[What the task requires]
One range is to be output from the listing below, exactly as written: the line with "(** Properties of the certificate files. *)" to the line with "induction s as", both kept.

[Source data]
───

(* ===== verification/X509ChainProps.v ===== *)
(** Properties of the certificate files. *)
From stdpp Require Import base numbers list gmap option strings.
From S2P Require Import Prelude.
From S2P Require Import Libc.
From S2P Require Import Circle.
From S2P Require Import NetSockets.
From S2P Require Import TlsConfig.
From S2P Require Import X509CertChain.
From S2P Require Import NetProps.
From S2P Require Import TlsDemo.
Import Libc Net TlsConfig X509CertChain.

Lemma strstr_spec s needle : strstr s needle = true ↔ ∃ pre post, s = pre ++ needle ++ post.
Proof.
  induction s as [|c s IH]; cbn [strstr]; rewrite orb_true_iff, bool_decide_eq_true.
  - rewrite take_nil. split.
    + intros [<-|]; [|done]. by exists [], [].
    + intros (pre & post & E). symmetry in E. apply app_nil in E as [_ E]. apply app_nil in E as [-> _]. by left.
  - split.
    + intros [E|(pre & post & ->)%IH]; [|by exists (c :: pre), post].
      exists [], (drop (length needle) (c :: s)). cbn [app]. rewrite <-E at 1. by rewrite take_drop.
    + intros ([|x pre] & post & E).
      * left. cbn [app] in E. by rewrite E, take_app_length.
      * right. apply IH. exists pre, post. by simplify_eq/=.
Qed.

Section chain.
Context `{MbedTLS, PtrArray, SocketPlatform W, !MbedSSL W, X509Codes, FileSystem W, !FileSystemOk W}.

(** The world of the objects, and its update. *)
Definition world_of (s : objects (W := W)) : W := world (below s).
Definition in_world (w : W) (s : objects (W := W)) : objects := set_below (set_world w (below s)) s.

Lemma ask_run {A} (f : W → A * W) s a w :
  f (world_of s) = (a, w) → ask f s = Ok (a, in_world w s).
Proof using Type. unfold ask, net_op, zoom, world_op, env. unfold world_of. by intros ->. Qed.

(** The text of a file, up to its first zero, has the mark of the PEM format. *)
Definition is_pem (bs : list Z) : Prop :=
  ∃ pre post, until_nul bs = pre ++ cstr "-----BEGIN " ++ post.
#[export] Instance is_pem_dec bs : Decision (is_pem bs).
Proof using Type.
  refine (cast_if (decide (strstr (until_nul bs) (cstr "-----BEGIN ") = true))); unfold is_pem; by rewrite <-strstr_spec.
Defined.

(** What is parsed for the content of a file: mbed TLS wants a PEM text with
    its terminating zero, and data in DER format as it is. *)
Definition parsed_bytes (bs : list Z) : list Z := if decide (is_pem bs) then bs ++ [0] else bs.

Lemma until_nul_app bs : until_nul (bs ++ [0]) = until_nul bs.
Proof using Type. induction bs as [|b bs IH]; [done|]. cbn. destruct (b =? 0); [done|by rewrite IH]. Qed.

(** The buffer after the file is read, with its terminating zero. *)
Lemma buffer_run bs :
  Z.of_nat (length bs) < CERTIFICATE_MAX_SIZE →
  ∃ buf buf', wr_bytes (uninit (CERTIFICATE_MAX_SIZE + 1)) 0 bs = Ok buf ∧
    wr buf (Z.of_nat (length bs)) 0 = Ok buf' ∧ holds buf' 0 (bs ++ [0]).
Proof using Type.
  intros Hlen. assert (Z.of_nat (length (uninit (CERTIFICATE_MAX_SIZE + 1))) = 5001) as Hu
    by (unfold uninit; rewrite length_replicate; unfold CERTIFICATE_MAX_SIZE; lia).
  unfold CERTIFICATE_MAX_SIZE in Hlen.
  destruct (wr_bytes_Ok (uninit (CERTIFICATE_MAX_SIZE + 1)) 0 bs) as (buf & Ew & Hl & Hh & _); [lia|lia|].
  exists buf, (<[length bs := Some 0]> buf). split; [done|]. split.
  - unfold wr. rewrite wr_cell_Ok by lia. by rewrite Nat2Z.id.
  - apply holds_app. split.
    + eapply holds_frame; [exact Hh|]. intros j Hj. apply list_lookup_insert_ne. lia.
    + apply holds_cons. split; [|apply holds_nil; lia]. apply rd_Ok. split; [lia|].
      rewrite Z.add_0_l, Nat2Z.id. apply list_lookup_insert_eq. lia.
Qed.

Lemma parsed_bytes_run buf bs :
  holds buf 0 (bs ++ [0]) →
  c_string buf = Ok (until_nul bs) ∧
  rd_bytes buf 0 (Z.to_nat (if strstr (until_nul bs) (cstr "-----BEGIN ")
                           then Z.of_nat (length bs) + 1 else Z.of_nat (length bs))) = Ok (parsed_bytes bs).
Proof using Type.
  intros Hh. split; [by apply c_string_holds|]. unfold parsed_bytes.
  destruct (strstr (until_nul bs) (cstr "-----BEGIN ")) eqn:E.
  - rewrite decide_True by by apply strstr_spec.
    apply holds_rd_bytes in Hh. rewrite length_app in Hh. cbn in Hh. rewrite <-Hh. f_equal. lia.
  - rewrite decide_False by (intros Hp%strstr_spec; congruence).
    apply holds_app in Hh as [Hh _]. apply holds_rd_bytes in Hh. by rewrite Nat2Z.id.
Qed.

(** The outcome of [AddCertificateFile] on a file with the content [bs]. *)
Definition file_outcome (p : Z) (bs : list Z) (s : objects (W := W)) : res (Z * objects) :=
  if Z.of_nat (length bs) =? 0 then Ok (MBEDTLS_ERR_PK_FILE_IO_ERROR, s)
  else if Z.of_nat (length bs) >=? CERTIFICATE_MAX_SIZE then Ok (MBEDTLS_ERR_X509_BUFFER_TOO_SMALL, s)
  else AddCertificate p (parsed_bytes bs) s.

Lemma AddCertificateFile_run p name s f w1 bs w2 :
  fopen name (world_of s) = (Some f, w1) → fread f CERTIFICATE_MAX_SIZE w1 = (bs, w2) →
  AddCertificateFile p (Some name) s = file_outcome p bs (in_world (fclose f w2).2 s).
Proof using Type*.
  intros Ef Er. unfold AddCertificateFile. rewrite bind_unfold. cbn [assert_ bool_decide].
  unfold assert_. rewrite bool_decide_true by by eexists. rewrite bind_unfold. cbn [deref].
  rewrite (bind_run _ _ _ _ _ (ask_run _ s _ _ Ef)).
  rewrite (bind_run _ _ _ _ _ (ask_run _ (in_world w1 s) _ _ Er)).
  assert (Z.of_nat (length bs) ≤ CERTIFICATE_MAX_SIZE) as Hl.
  { pose proof (fread_length f CERTIFICATE_MAX_SIZE w1) as Hr. rewrite Er in Hr. by apply Hr. }
  destruct (wr_bytes_Ok (uninit (CERTIFICATE_MAX_SIZE + 1)) 0 bs) as (buf0 & Ew & _).
  { lia. } { unfold uninit. rewrite length_replicate. unfold CERTIFICATE_MAX_SIZE in *. lia. }
  rewrite bind_unfold. unfold lift_res at 1. rewrite Ew.
  destruct (fclose f w2) as [[] w3] eqn:Ec.
  rewrite (bind_run _ _ _ _ _ (ask_run _ (in_world w2 (in_world w1 s)) _ _ Ec)).
  change (in_world w3 (in_world w2 (in_world w1 s))) with (in_world w3 s). cbn [snd].
  unfold file_outcome. destruct (_ =? 0); [done|]. rewrite Z.geb_leb.
  destruct (Z.leb_spec CERTIFICATE_MAX_SIZE (Z.of_nat (length bs))) as [|Hlt]; [done|].
  destruct (buffer_run bs Hlt) as (buf & buf' & Ew' & Ew2 & Hh). rewrite Ew in Ew'. injection Ew' as <-.
  destruct (parsed_bytes_run _ _ Hh) as [Es Eb].
  rewrite bind_unfold. unfold lift_res at 1. rewrite Ew2. rewrite bind_unfold. unfold lift_res at 1.
  rewrite Es. rewrite bind_unfold. unfold lift_res. by rewrite Eb.
Qed.
End chain.

(** [AddCertificateFile] reads a file of any content into its buffer
    without a fault, closes it, and hands its bytes to the parser: with a
    terminating zero exactly if the text has the mark of the PEM format.  An
    empty file, and one of 5000 bytes or more, is refused before that; and a
    file that cannot be opened is an error. *)
Theorem cert_file `{MbedTLS, PtrArray, SocketPlatform W, !MbedSSL W, X509Codes, FileSystem W,
    !FileSystemOk W} p name s :
  match fopen name (world_of s) with
  | (None, w1) =>
      AddCertificateFile p (Some name) s = Ok (MBEDTLS_ERR_PK_FILE_IO_ERROR, in_world w1 s)
  | (Some f, w1) =>
      let '(bs, w2) := fread f CERTIFICATE_MAX_SIZE w1 in
      let s1 := in_world (fclose f w2).2 s in
      (bs = [] → AddCertificateFile p (Some name) s = Ok (MBEDTLS_ERR_PK_FILE_IO_ERROR, s1)) ∧
      (5000 ≤ Z.of_nat (length bs) →
         AddCertificateFile p (Some name) s = Ok (MBEDTLS_ERR_X509_BUFFER_TOO_SMALL, s1)) ∧
      (0 < Z.of_nat (length bs) < 5000 →
         (is_pem bs → AddCertificateFile p (Some name) s = AddCertificate p (bs ++ [0]) s1) ∧
         (¬ is_pem bs → AddCertificateFile p (Some name) s = AddCertificate p bs s1))
  end.
Proof.
  destruct (fopen name (world_of s)) as [[f|] w1] eqn:Ef.
  - destruct (fread f CERTIFICATE_MAX_SIZE w1) as [bs w2] eqn:Er. cbv zeta.
    rewrite (AddCertificateFile_run p name s f w1 bs w2 Ef Er). unfold file_outcome, parsed_bytes.
    split_and!; [by intros ->|intros Hl|intros Hl].
    + rewrite (proj2 (Z.eqb_neq _ 0)) by lia. unfold CERTIFICATE_MAX_SIZE. rewrite Z.geb_leb.
      by rewrite (proj2 (Z.leb_le _ _)) by lia.
    + rewrite (proj2 (Z.eqb_neq _ 0)) by lia. unfold CERTIFICATE_MAX_SIZE. rewrite Z.geb_leb.
      rewrite (proj2 (Z.leb_gt _ _)) by lia. split; intros Hp; [by rewrite decide_True|by rewrite decide_False].
  - unfold AddCertificateFile. rewrite bind_unfold. unfold assert_. rewrite bool_decide_true by by eexists.
    rewrite bind_unfold. cbn [deref]. by rewrite (bind_run _ _ _ _ _ (ask_run _ s _ _ Ef)).
Qed.

Section path.
Context `{MbedTLS, PtrArray, SocketPlatform W, !MbedSSL W, X509Codes, FileSystem W}.

(** [listed d w names w']: the calls of [readdir] from the world [w] on return
    the entries [names]. *)
Inductive listed (d : DIR) : W → list (list Z) → W → Prop :=
  | listed_none w : listed d w [] w
  | listed_more w name w1 names w2 :
      readdir d w = (Some name, w1) → listed d w1 names w2 → listed d w (name :: names) w2.

Lemma path_loop_skip p d names s w' fuel n :
  listed d (world_of s) names w' → Forall (λ x, is_certificate_name x = false) names →
  path_loop (length names + fuel) p d n s = path_loop fuel p d n (in_world w' s).
Proof using Type.
  intros Hl. remember (world_of s) as w eqn:Ew. revert s Ew.
  induction Hl as [w|w name w1 names w2 E Hl IH]; intros s -> Hn.
  - by destruct s as [? ? ? ? ? []].
  - apply Forall_cons in Hn as [Hname Hn]. cbn [length Nat.add path_loop].
    rewrite (bind_run _ _ _ _ _ (ask_run _ s _ _ E)), Hname. cbn [negb].
    rewrite (IH (in_world w1 s) eq_refl Hn). by destruct s as [? ? ? ? ? []].
Qed.
End path.

(** [AddCertificatePath] opens the file of an entry under the name of the
    entry alone, not under its path: when the first certificate of the
    directory is not a file of the current directory as well, the result is an
    error, whatever files there are below the path. *)
Theorem cert_path_cwd `{MbedTLS, PtrArray, SocketPlatform W, !MbedSSL W, X509Codes, FileSystem W}
    fuel p path s d w1 names w2 name w3 w4 :
  MBEDTLS_ERR_PK_FILE_IO_ERROR < 0 →
  opendir path (world_of s) = (Some d, w1) → listed d w1 names w2 →
  Forall (λ x, is_certificate_name x = false) names → is_certificate_name name = true →
  readdir d w2 = (Some name, w3) → fopen name w3 = (None, w4) →
  ∃ s', AddCertificatePath (length names + S fuel) p (Some path) s =
      Ok (MBEDTLS_ERR_PK_FILE_IO_ERROR, s') ∧ chains s' = chains s.
Proof.
  intros Hneg Eo Hl Hn Hc Er Ef. unfold AddCertificatePath. rewrite bind_unfold. unfold assert_.
  rewrite bool_decide_true by by eexists. rewrite bind_unfold. cbn [deref].
  rewrite (bind_run _ _ _ _ _ (ask_run _ s _ _ Eo)).
  rewrite (path_loop_skip p d names (in_world w1 s) w2) by done. cbn [path_loop].
  set (s2 := in_world w2 (in_world w1 s)).
  rewrite (bind_run _ _ _ _ _ (ask_run _ s2 _ _ Er)), Hc. cbn [negb].
  assert (AddCertificateFile p (Some name) (in_world w3 s2) =
    Ok (MBEDTLS_ERR_PK_FILE_IO_ERROR, in_world w4 (in_world w3 s2))) as Efile.
  { unfold AddCertificateFile. rewrite bind_unfold. unfold assert_. rewrite bool_decide_true by by eexists.
    rewrite bind_unfold. cbn [deref]. by rewrite (bind_run _ _ _ _ _ (ask_run _ (in_world w3 s2) _ _ Ef)). }
  rewrite (bind_run _ _ _ _ _ Efile), (proj2 (Z.ltb_lt _ _)) by done.
  set (s4 := in_world w4 _). destruct (CLogger_Write LogWarning "Cannot parse file: %s (%d)"
    [ArgS name; ArgZ MBEDTLS_ERR_PK_FILE_IO_ERROR] (world_of s4)) as [[] w5] eqn:El.
  rewrite (bind_run _ _ _ _ _ (ask_run _ s4 _ _ El)).
  destruct (closedir d w5) as [[] w6] eqn:Ecl.
  rewrite (bind_run _ _ _ _ _ (ask_run _ (in_world w5 s4) _ _ Ecl)). by eexists.
Qed.

(** * Concrete runs *)

(** A file system with a certificate below a path and one in the current
    directory.  A directory is the list of its entries; the log of events says
    how many of them have been read. *)
Module FileDemo.
Export TlsDemo.TlsDemo.
Definition pem : list Z := cstr "-----BEGIN CERTIFICATE-----".
Definition content (name : list Z) : option (list Z) :=
  if streq name (cstr "/certs/ca.pem") then Some pem
  else if streq name (cstr "local.der") then Some [48; 0; 1]
  else None.
Definition entry (d : list (list Z)) (w : Script.t) : option (list Z) * Script.t :=
  (d !! length (Script.events w), (Script.event "readdir" [] w).2).

#[export] Instance files : FileSystem Script.t := {|
  FILE := list Z;
  DIR := list (list Z);
  fopen name w := (content name, w);
  fread f n w := (take (Z.to_nat n) f, w);
  fclose _ w := ((), w);
  opendir path w :=
    (if streq path (cstr "/certs") then Some [cstr "README"; cstr "ca.pem"] else None, w);
  readdir := entry;
  closedir _ w := ((), w)
|}.
#[export] Instance files_ok : FileSystemOk Script.t.
Proof. split. intros f n w Hn. cbn. rewrite length_take. lia. Qed.

#[export] Instance x509_codes : X509Codes := {|
  MBEDTLS_ERR_PK_FILE_IO_ERROR := -0x3E00;
  MBEDTLS_ERR_X509_BUFFER_TOO_SMALL := -0x2980
|}.

(** A chain of certificates at the address 1. *)
Definition chain_objects : objects (W := Script.t) :=
  mkObjects ∅ {[1 := []]} ∅ ∅ 2 (net_init [] (Script.init [])).
Definition certs : DIR (W := Script.t) := [cstr "README"; cstr "ca.pem"].
Definition w0 : Script.t := Script.init [].
Definition next (w : Script.t) : Script.t := (Script.event "readdir" [] w).2.
End FileDemo.
Import FileDemo.

Lemma cert_file_witness :
  (let s := chain_objects in
   AddCertificateFile 1 (Some (cstr "/certs/ca.pem")) s = AddCertificate 1 (pem ++ [0]) s) ∧
  AddCertificateFile 1 (Some (cstr "local.der")) chain_objects =
    AddCertificate 1 [48; 0; 1] chain_objects.
Proof.
  pose proof (cert_file 1 (cstr "/certs/ca.pem") chain_objects) as (_ & _ & [Hpem _]); [by vm_compute|].
  pose proof (cert_file 1 (cstr "local.der") chain_objects) as (_ & _ & [_ Hder]); [by vm_compute|].
  split; [apply Hpem|apply Hder].
  - exists [], (cstr "CERTIFICATE-----"). by vm_compute.
  - intros Hp%strstr_spec. by vm_compute in Hp.
Defined.

(** The certificate [/certs/ca.pem] exists and is refused. *)
Lemma cert_path_cwd_witness :
  ∃ s', AddCertificatePath 2 1 (Some (cstr "/certs")) chain_objects = Ok (MBEDTLS_ERR_PK_FILE_IO_ERROR, s') ∧
    chains s' = chains chain_objects.
Proof.
  apply (cert_path_cwd 0 1 (cstr "/certs") chain_objects certs w0 [cstr "README"] (next w0)
    (cstr "ca.pem") (next (next w0)) (next (next w0))); try done.
  - eapply listed_more; [reflexivity|apply listed_none].
  - by repeat constructor.
Defined.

───

[Written answer]
(** Properties of the certificate files. *)
From stdpp Require Import base numbers list gmap option strings.
From S2P Require Import Prelude.
From S2P Require Import Libc.
From S2P Require Import Circle.
From S2P Require Import NetSockets.
From S2P Require Import TlsConfig.
From S2P Require Import X509CertChain.
From S2P Require Import NetProps.
From S2P Require Import TlsDemo.
Import Libc Net TlsConfig X509CertChain.

Lemma strstr_spec s needle : strstr s needle = true ↔ ∃ pre post, s = pre ++ needle ++ post.
Proof.
  induction s as [|c s IH]; cbn [strstr]; rewrite orb_true_iff, bool_decide_eq_true.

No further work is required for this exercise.